*How to complete this task:* What follows is a set of records; copy all of it exactly.
--------------------
(* ===================================================================== *)
(** * Missing entities, own profile, login *)
(* ===================================================================== *)

(** X21: when no row has the identifier of the URL, the update routes
    answer not-found to every request, and the delete routes to every GET,
    HEAD, POST and DELETE of a signed-in user; the store stays as it is. *)
Theorem missing_entity_not_found (request : Request) (post_id comment_pk : nat)
  (s : Store) :
  (filter (fun q => Post.pk q =? post_id) (posts s) = [] ->
   (forall form,
       PostUpdateView.as_view request form post_id s = (HttpResponseNotFound, s))
   /\ (is_authenticated (user request) = true ->
       method request = GET \/ method request = HEAD
       \/ method request = POST \/ method request = DELETE ->
       PostDeleteView.as_view request post_id s = (HttpResponseNotFound, s)))
  /\ (filter (fun q => Comment.pk q =? comment_pk) (comments s) = [] ->
      (forall form,
          CommentUpdateView.as_view request form post_id comment_pk s
          = (HttpResponseNotFound, s))
      /\ (is_authenticated (user request) = true ->
          method request = GET \/ method request = HEAD
          \/ method request = POST \/ method request = DELETE ->
          CommentDeleteView.as_view request post_id comment_pk s
          = (HttpResponseNotFound, s))).
Proof.
  split; intros Hnone; split.
  - intros form. unfold_edit_view. unfold bind at 1.
    rewrite (get_object_or_404_missing _ _ _ Hnone). reflexivity.
  - intros Hauth Hm. unfold_edit_view. rewrite Hauth. cbn [negb].
    destruct Hm as [-> | [-> | [-> | ->]]]; unfold bind at 1;
      rewrite (get_object_or_404_missing _ _ _ Hnone); reflexivity.
  - intros form. unfold_edit_view. unfold bind at 1.
    rewrite (get_object_or_404_missing _ _ _ Hnone). reflexivity.
  - intros Hauth Hm. unfold_edit_view. rewrite Hauth. cbn [negb].
    destruct Hm as [-> | [-> | [-> | ->]]]; unfold bind at 1;
      rewrite (get_object_or_404_missing _ _ _ Hnone); reflexivity.
Qed.

(** X21 on the small blog: no post has the identifier 9. *)
Lemma missing_entity_not_found_witness :
  PostUpdateView.as_view (Blog.request POST (Authenticated Blog.alice))
    (Valid Blog.a_post_form) 9 Blog.store
  = (HttpResponseNotFound, Blog.store)
  /\ PostDeleteView.as_view (Blog.request POST (Authenticated Blog.alice))
       9 Blog.store
     = (HttpResponseNotFound, Blog.store).
Proof.
  destruct (proj1 (missing_entity_not_found
                     (Blog.request POST (Authenticated Blog.alice)) 9 9
                     Blog.store) eq_refl) as [Hupdate Hdelete].
  split.
  - apply Hupdate.
  - apply Hdelete; [reflexivity|]. right. right. left. reflexivity.
Defined.

(** X22: the profile of a user, seen by that user, lists the user's own
    posts and no others, published or not, whatever their timestamp and
    category, and none of the items bears a comment count: every item of a
    page is a post of the store written by the user, and when exactly one
    user has the name every post written by the user is on some page. *)
Theorem own_profile_lists_own_posts (now : Z) (u : User.t) (s : Store) :
  (forall request x,
      user request = Authenticated u ->
      In x (response_items
              (fst (AuthorProfileListView.as_view now request
                      (User.username u) s))) ->
      In (item x) (posts s)
      /\ Post.author (item x) = User.pk u
      /\ comment_count x = None)
  /\ (forall p path profile,
         In p (posts s) ->
         Post.author p = User.pk u ->
         filter (fun v => String.eqb (User.username v) (User.username u))
                (users s) = [profile] ->
         exists n : Z,
           In {| item := p; comment_count := None |}
              (response_items
                 (fst (AuthorProfileListView.as_view now
                         {| method := GET; user := Authenticated u;
                            path := path; page := PageInt n |}
                         (User.username u) s)))).
Proof.
  split.
  - intros request x Hu Hx. apply AuthorProfileListView_lists in Hx.
    rewrite Hu, String.eqb_refl in Hx.
    unfold own_queryset, plain in Hx. apply in_map_iff in Hx.
    destruct Hx as (p & <- & Hp). simpl.
    apply filter_In in Hp. destruct Hp as [Hin Hauthor].
    apply Nat.eqb_eq in Hauthor. tauto.
  - intros p path profile Hin Hauthor Hprofile.
    assert (Hown : In {| item := p; comment_count := None |} (own_queryset u s)).
    { unfold own_queryset, plain.
      apply (in_map (fun q => {| item := q; comment_count := None |})).
      apply filter_In. split; [exact Hin|].
      rewrite Hauthor. apply Nat.eqb_refl. }
    destruct (Paginator_page_complete (own_queryset u s) PAGINATED_BY _ s
                ltac:(unfold PAGINATED_BY; lia) Hown) as (n & pg & Hpage & Hpg).
    exists n. unfold_list_view. simpl.
    rewrite String.eqb_refl. unfold_M.
    unfold AuthorProfileListView.paginate_by. fold (own_queryset u s).
    rewrite Hpage.
    rewrite (get_object_or_404_found _ _ _ _ Hprofile). simpl. exact Hpg.
Qed.

(** X22 on the small blog: [alice] finds her post of the unpublished
    category on a page of her profile. *)
Lemma own_profile_lists_own_posts_witness :
  exists n : Z,
    In {| item := Blog.in_drafts; comment_count := None |}
       (response_items
          (fst (AuthorProfileListView.as_view Blog.now
                  {| method := GET; user := Authenticated Blog.alice;
                     path := "/profile/alice/"; page := PageInt n |}
                  "alice" Blog.store))).
Proof.
  refine (proj2 (own_profile_lists_own_posts Blog.now Blog.alice Blog.store)
            Blog.in_drafts "/profile/alice/" Blog.alice _ _ _).
  - simpl. tauto.
  - reflexivity.
  - reflexivity.
Defined.

(** X23: the delete and the create routes ask for the session before
    anything else: a request without one, whatever its method, its form and
    the identifiers of its URL, existing or not, is redirected to the login
    page with the path it came for, and the store stays as it is. *)
Theorem anonymous_sent_to_login (now : Z) (request : Request) (s : Store) :
  user request = AnonymousUser ->
  (forall post_id,
      PostDeleteView.as_view request post_id s
      = (HttpResponseRedirect (LoginURL (path request)), s))
  /\ (forall post_id comment_pk,
         CommentDeleteView.as_view request post_id comment_pk s
         = (HttpResponseRedirect (LoginURL (path request)), s))
  /\ (forall form,
         PostCreateView.as_view request form s
         = (HttpResponseRedirect (LoginURL (path request)), s))
  /\ (forall form post_id,
         CommentCreateView.as_view now request form post_id s
         = (HttpResponseRedirect (LoginURL (path request)), s)).
Proof.
  intros Hu. repeat split; intros; unfold_edit_view; rewrite Hu; reflexivity.
Qed.

(** X23 on the small blog: a valid post form without session. *)
Lemma anonymous_sent_to_login_witness :
  PostCreateView.as_view (Blog.request POST AnonymousUser)
    (Valid Blog.a_post_form) Blog.store
  = (HttpResponseRedirect (LoginURL "/here/"), Blog.store).
Proof.
  apply (proj1 (proj2 (proj2 (anonymous_sent_to_login Blog.now
                                (Blog.request POST AnonymousUser) Blog.store
                                eq_refl)))).
Defined.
--------------------
*Written reply:*
(* ===================================================================== *)
(** * Missing entities, own profile, login *)
(* ===================================================================== *)

(** X21: when no row has the identifier of the URL, the update routes
    answer not-found to every request, and the delete routes to every GET,
    HEAD, POST and DELETE of a signed-in user; the store stays as it is. *)
Theorem missing_entity_not_found (request : Request) (post_id comment_pk : nat)
  (s : Store) :
  (filter (fun q => Post.pk q =? post_id) (posts s) = [] ->
   (forall form,
       PostUpdateView.as_view request form post_id s = (HttpResponseNotFound, s))
   /\ (is_authenticated (user request) = true ->
       method request = GET \/ method request = HEAD
       \/ method request = POST \/ method request = DELETE ->
       PostDeleteView.as_view request post_id s = (HttpResponseNotFound, s)))
  /\ (filter (fun q => Comment.pk q =? comment_pk) (comments s) = [] ->
      (forall form,
          CommentUpdateView.as_view request form post_id comment_pk s
          = (HttpResponseNotFound, s))
      /\ (is_authenticated (user request) = true ->
          method request = GET \/ method request = HEAD
          \/ method request = POST \/ method request = DELETE ->
          CommentDeleteView.as_view request post_id comment_pk s
          = (HttpResponseNotFound, s))).
Proof.
  split; intros Hnone; split.
  - intros form. unfold_edit_view. unfold bind at 1.
    rewrite (get_object_or_404_missing _ _ _ Hnone). reflexivity.
  - intros Hauth Hm. unfold_edit_view. rewrite Hauth. cbn [negb].
    destruct Hm as [-> | [-> | [-> | ->]]]; unfold bind at 1;
      rewrite (get_object_or_404_missing _ _ _ Hnone); reflexivity.
  - intros form. unfold_edit_view. unfold bind at 1.
    rewrite (get_object_or_404_missing _ _ _ Hnone). reflexivity.
  - intros Hauth Hm. unfold_edit_view. rewrite Hauth. cbn [negb].
    destruct Hm as [-> | [-> | [-> | ->]]]; unfold bind at 1;
      rewrite (get_object_or_404_missing _ _ _ Hnone); reflexivity.
Qed.

(** X21 on the small blog: no post has the identifier 9. *)
Lemma missing_entity_not_found_witness :
  PostUpdateView.as_view (Blog.request POST (Authenticated Blog.alice))
    (Valid Blog.a_post_form) 9 Blog.store
  = (HttpResponseNotFound, Blog.store)
  /\ PostDeleteView.as_view (Blog.request POST (Authenticated Blog.alice))
       9 Blog.store
     = (HttpResponseNotFound, Blog.store).
Proof.
  destruct (proj1 (missing_entity_not_found
                     (Blog.request POST (Authenticated Blog.alice)) 9 9
                     Blog.store) eq_refl) as [Hupdate Hdelete].
  split.
  - apply Hupdate.
  - apply Hdelete; [reflexivity|]. right. right. left. reflexivity.
Defined.

(** X22: the profile of a user, seen by that user, lists the user's own
    posts and no others, published or not, whatever their timestamp and
    category, and none of the items bears a comment count: every item of a
    page is a post of the store written by the user, and when exactly one
    user has the name every post written by the user is on some page. *)
Theorem own_profile_lists_own_posts (now : Z) (u : User.t) (s : Store) :
  (forall request x,
      user request = Authenticated u ->
      In x (response_items
              (fst (AuthorProfileListView.as_view now request
                      (User.username u) s))) ->
      In (item x) (posts s)
      /\ Post.author (item x) = User.pk u
      /\ comment_count x = None)
  /\ (forall p path profile,
         In p (posts s) ->
         Post.author p = User.pk u ->
         filter (fun v => String.eqb (User.username v) (User.username u))
                (users s) = [profile] ->
         exists n : Z,
           In {| item := p; comment_count := None |}
              (response_items
                 (fst (AuthorProfileListView.as_view now
                         {| method := GET; user := Authenticated u;
                            path := path; page := PageInt n |}
                         (User.username u) s)))).
Proof.
  split.
  - intros request x Hu Hx. apply AuthorProfileListView_lists in Hx.
    rewrite Hu, String.eqb_refl in Hx.
    unfold own_queryset, plain in Hx. apply in_map_iff in Hx.
    destruct Hx as (p & <- & Hp). simpl.
    apply filter_In in Hp. destruct Hp as [Hin Hauthor].
    apply Nat.eqb_eq in Hauthor. tauto.
  - intros p path profile Hin Hauthor Hprofile.
    assert (Hown : In {| item := p; comment_count := None |} (own_queryset u s)).
    { unfold own_queryset, plain.
      apply (in_map (fun q => {| item := q; comment_count := None |})).
      apply filter_In. split; [exact Hin|].
      rewrite Hauthor. apply Nat.eqb_refl. }
    destruct (Paginator_page_complete (own_queryset u s) PAGINATED_BY _ s
                ltac:(unfold PAGINATED_BY; lia) Hown) as (n & pg & Hpage & Hpg).
    exists n. unfold_list_view. simpl.
    rewrite String.eqb_refl. unfold_M.
    unfold AuthorProfileListView.paginate_by. fold (own_queryset u s).
    rewrite Hpage.
    rewrite (get_object_or_404_found _ _ _ _ Hprofile). simpl. exact Hpg.
Qed.

(** X22 on the small blog: [alice] finds her post of the unpublished
    category on a page of her profile. *)
Lemma own_profile_lists_own_posts_witness :
  exists n : Z,
    In {| item := Blog.in_drafts; comment_count := None |}
       (response_items
          (fst (AuthorProfileListView.as_view Blog.now
                  {| method := GET; user := Authenticated Blog.alice;
                     path := "/profile/alice/"; page := PageInt n |}
                  "alice" Blog.store))).
Proof.
  refine (proj2 (own_profile_lists_own_posts Blog.now Blog.alice Blog.store)
            Blog.in_drafts "/profile/alice/" Blog.alice _ _ _).
  - simpl. tauto.
  - reflexivity.
  - reflexivity.
Defined.

(** X23: the delete and the create routes ask for the session before
    anything else: a request without one, whatever its method, its form and
    the identifiers of its URL, existing or not, is redirected to the login
    page with the path it came for, and the store stays as it is. *)
Theorem anonymous_sent_to_login (now : Z) (request : Request) (s : Store) :
  user request = AnonymousUser ->
  (forall post_id,
      PostDeleteView.as_view request post_id s
      = (HttpResponseRedirect (LoginURL (path request)), s))
  /\ (forall post_id comment_pk,
         CommentDeleteView.as_view request post_id comment_pk s
         = (HttpResponseRedirect (LoginURL (path request)), s))
  /\ (forall form,
         PostCreateView.as_view request form s
         = (HttpResponseRedirect (LoginURL (path request)), s))
  /\ (forall form post_id,
         CommentCreateView.as_view now request form post_id s
         = (HttpResponseRedirect (LoginURL (path request)), s)).
Proof.
  intros Hu. repeat split; intros; unfold_edit_view; rewrite Hu; reflexivity.
Qed.

(** X23 on the small blog: a valid post form without session. *)
Lemma anonymous_sent_to_login_witness :
  PostCreateView.as_view (Blog.request POST AnonymousUser)
    (Valid Blog.a_post_form) Blog.store
  = (HttpResponseRedirect (LoginURL "/here/"), Blog.store).
Proof.
  apply (proj1 (proj2 (proj2 (anonymous_sent_to_login Blog.now
                                (Blog.request POST AnonymousUser) Blog.store
                                eq_refl)))).
Defined.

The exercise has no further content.